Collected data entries

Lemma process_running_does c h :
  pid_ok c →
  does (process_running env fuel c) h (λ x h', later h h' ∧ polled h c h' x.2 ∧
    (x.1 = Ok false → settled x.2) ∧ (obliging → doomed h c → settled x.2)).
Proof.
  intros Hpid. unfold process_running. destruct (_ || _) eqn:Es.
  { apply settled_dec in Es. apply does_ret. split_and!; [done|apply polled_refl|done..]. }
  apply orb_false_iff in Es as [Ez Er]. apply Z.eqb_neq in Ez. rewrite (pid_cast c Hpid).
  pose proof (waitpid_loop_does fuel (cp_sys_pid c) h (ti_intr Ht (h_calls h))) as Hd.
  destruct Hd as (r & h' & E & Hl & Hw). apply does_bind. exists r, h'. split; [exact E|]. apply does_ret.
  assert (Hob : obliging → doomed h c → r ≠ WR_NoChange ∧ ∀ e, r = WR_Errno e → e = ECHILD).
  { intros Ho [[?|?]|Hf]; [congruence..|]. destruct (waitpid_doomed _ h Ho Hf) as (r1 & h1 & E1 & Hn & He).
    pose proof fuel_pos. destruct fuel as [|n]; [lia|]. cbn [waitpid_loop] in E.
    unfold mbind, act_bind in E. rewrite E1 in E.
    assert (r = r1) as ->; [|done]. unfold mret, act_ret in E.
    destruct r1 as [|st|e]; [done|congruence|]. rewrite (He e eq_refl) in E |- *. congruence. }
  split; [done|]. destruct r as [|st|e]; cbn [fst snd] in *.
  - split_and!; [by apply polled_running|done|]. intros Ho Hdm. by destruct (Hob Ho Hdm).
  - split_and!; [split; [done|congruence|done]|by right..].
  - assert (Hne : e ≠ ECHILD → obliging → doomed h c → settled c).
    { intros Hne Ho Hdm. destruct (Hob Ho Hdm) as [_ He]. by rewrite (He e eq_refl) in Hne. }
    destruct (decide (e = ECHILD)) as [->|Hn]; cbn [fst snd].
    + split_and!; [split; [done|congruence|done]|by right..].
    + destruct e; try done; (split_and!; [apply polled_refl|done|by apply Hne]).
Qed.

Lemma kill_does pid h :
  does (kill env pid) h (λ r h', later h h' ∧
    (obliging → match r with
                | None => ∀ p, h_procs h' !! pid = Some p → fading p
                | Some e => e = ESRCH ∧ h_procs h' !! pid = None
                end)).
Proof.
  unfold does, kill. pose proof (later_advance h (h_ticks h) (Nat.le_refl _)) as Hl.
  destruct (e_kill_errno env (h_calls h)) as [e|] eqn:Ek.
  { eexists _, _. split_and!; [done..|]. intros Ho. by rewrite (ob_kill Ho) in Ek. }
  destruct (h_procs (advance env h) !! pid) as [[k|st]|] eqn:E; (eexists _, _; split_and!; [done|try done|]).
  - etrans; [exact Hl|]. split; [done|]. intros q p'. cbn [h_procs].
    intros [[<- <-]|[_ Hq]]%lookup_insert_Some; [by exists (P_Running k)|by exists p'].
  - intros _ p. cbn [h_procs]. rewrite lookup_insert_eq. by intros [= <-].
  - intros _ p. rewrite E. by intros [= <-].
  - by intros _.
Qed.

→ **Exercise aim**
Your answer must be a copy of every line in the data above that holds the string "pose".

→ **Answer box**
  pose proof (waitpid_loop_does fuel (cp_sys_pid c) h (ti_intr Ht (h_calls h))) as Hd.
    pose proof fuel_pos. destruct fuel as [|n]; [lia|]. cbn [waitpid_loop] in E.
  unfold does, kill. pose proof (later_advance h (h_ticks h) (Nat.le_refl _)) as Hl.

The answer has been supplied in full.